(** X4.  A request that is not a PUT does the same whatever its body: the
    templates of the list, of the GET of one item and of DELETE read
    nothing of the body, and these methods have no validator. *)
Theorem body_is_ignored (fault : option nat) (t : gmap string json) (r : Request)
  (b : json) :
  httpMethod r <> PUT ->
  handle fault t {| httpMethod := httpMethod r; resource := resource r; body := b |}
  = handle fault t r.
Proof.
  intros Hput. unfold handle, route. cbn [httpMethod resource body].
  destruct (resource r) as [|x [|y [|id [|]]]]; try reflexivity.
  - destruct (String.eqb x "v1" && String.eqb y "todo"); [|reflexivity].
    destruct (httpMethod r); try reflexivity. congruence.
  - destruct (String.eqb x "v1" && String.eqb y "todo" && negb (String.eqb id EmptyString));
      [|reflexivity].
    destruct (httpMethod r); try reflexivity; try congruence;
      unfold invoke, rejects;
      cbn [requestValidator requestModels getSingleTodo deleteSingleTodo];
      now rewrite ?get_request_text, ?delete_request_text.
Qed.

Lemma body_is_ignored_witness :
  httpMethod (remove "1") <> PUT
  /\ handle None one_todo
       {| httpMethod := httpMethod (remove "1"); resource := resource (remove "1");
          body := todo "9" injected quote |}
     = handle None one_todo (remove "1").
Proof.
  split; [discriminate|].
  apply (body_is_ignored None one_todo (remove "1") (todo "9" injected quote)).
  discriminate.
Defined.

(** X5.  An update whose body lacks one of id, title and description, or
    has something other than a string for one of them, is refused with
    HTTP 400 before anything is sent to the table, and the table is left as
    it was. *)
Theorem update_refused (fault : option nat) (t : gmap string json) (p : string)
  (b : json) (name : string) :
  nonempty p = true ->
  In name ["id"; "title"; "description"] ->
  (forall v, Json.field name b <> Some (JStr v)) ->
  handle fault t (update p b)
  = {| table := t; answer := Rejected 400 invalid_request_body; calls := [] |}.
Proof.
  intros Hp Hin Hno. rewrite handle_update_route, Hp.
  destruct (refused fault t b name Hin Hno) as [_ Hupdate]. apply Hupdate.
Qed.

Lemma update_refused_witness :
  (nonempty "1" = true
   /\ In "title" ["id"; "title"; "description"]
   /\ forall v, Json.field "title"
                  (JObj [("id", JStr "1"); ("title", JNum 5); ("description", JStr "B")])
                <> Some (JStr v))
  /\ handle None one_todo
       (update "1" (JObj [("id", JStr "1"); ("title", JNum 5); ("description", JStr "B")]))
     = {| table := one_todo; answer := Rejected 400 invalid_request_body; calls := [] |}.
Proof.
  split; [split; [reflexivity | split; [cbn; tauto | intros v; discriminate]]|].
  apply (update_refused None one_todo "1"
           (JObj [("id", JStr "1"); ("title", JNum 5); ("description", JStr "B")]) "title");
    [reflexivity | cbn; tauto | intros v; discriminate].
Defined.

(** X6.  The request model accepts exactly the bodies that have a string
    for each of id, title and description: nothing is asked of the strings
    themselves, and members the model does not name are not looked at. *)
Theorem model_accepts_exactly (b : json) :
  Schema.validate (schema todoModel) b = true <-> exists i ti d, carries b i ti d.
Proof.
  split.
  - intros Hv.
    destruct (validate_needs b "id") as [i Hi]; [cbn; tauto|exact Hv|].
    destruct (validate_needs b "title") as [ti Ht]; [cbn; tauto|exact Hv|].
    destruct (validate_needs b "description") as [d Hd]; [cbn; tauto|exact Hv|].
    exists i, ti, d. now repeat split.
  - intros (i & ti & d & Hb). now apply carries_valid with (1 := Hb).
Qed.

(** X7.  An update that is answered with HTTP 200 was of a stored id, and
    the GET of that id that follows is answered with HTTP 200 and the
    object made of the id of the path and the title and description of the
    update, whatever id the body of the update had (values free of double
    quotes, backslashes and control characters). *)
Theorem update_then_get (t : gmap string json) (b : json) (p bi ti d : string) :
  plain p = true -> nonempty p = true -> plain ti = true -> plain d = true ->
  carries b bi ti d ->
  answer (handle None t (update p b)) = Responded 200 updated ->
  is_Some (t !! p)
  /\ handle None (table (handle None t (update p b))) (get p)
     = {| table := <[p := item p ti d]> t;
          answer := Responded 200 (todo_text p ti d);
          calls := [("GetItem", get_text p)] |}.
Proof.
  intros Hp Hne Ht Hd Hb.
  rewrite (update_result t b p bi ti d) by assumption.
  destruct (DynamoDB.has_attribute "id" (t !! p)) eqn:Hid; [|discriminate].
  intros _. split; [now apply has_id_stored|]. cbn [table].
  rewrite get_result by assumption. rewrite lookup_insert_eq. now rewrite get_found.
Qed.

★ ★ ★ ★ ★ ★ ★

What the task requires » Keep both end lines and retype everything in the records above from the line containing "answer := Responded" through the line containing "p)) eqn:Hid; [|discriminate].", exactly, with nothing else.

Completed task »
          answer := Responded 200 (todo_text p ti d);
          calls := [("GetItem", get_text p)] |}.
Proof.
  intros Hp Hne Ht Hd Hb.
  rewrite (update_result t b p bi ti d) by assumption.
  destruct (DynamoDB.has_attribute "id" (t !! p)) eqn:Hid; [|discriminate].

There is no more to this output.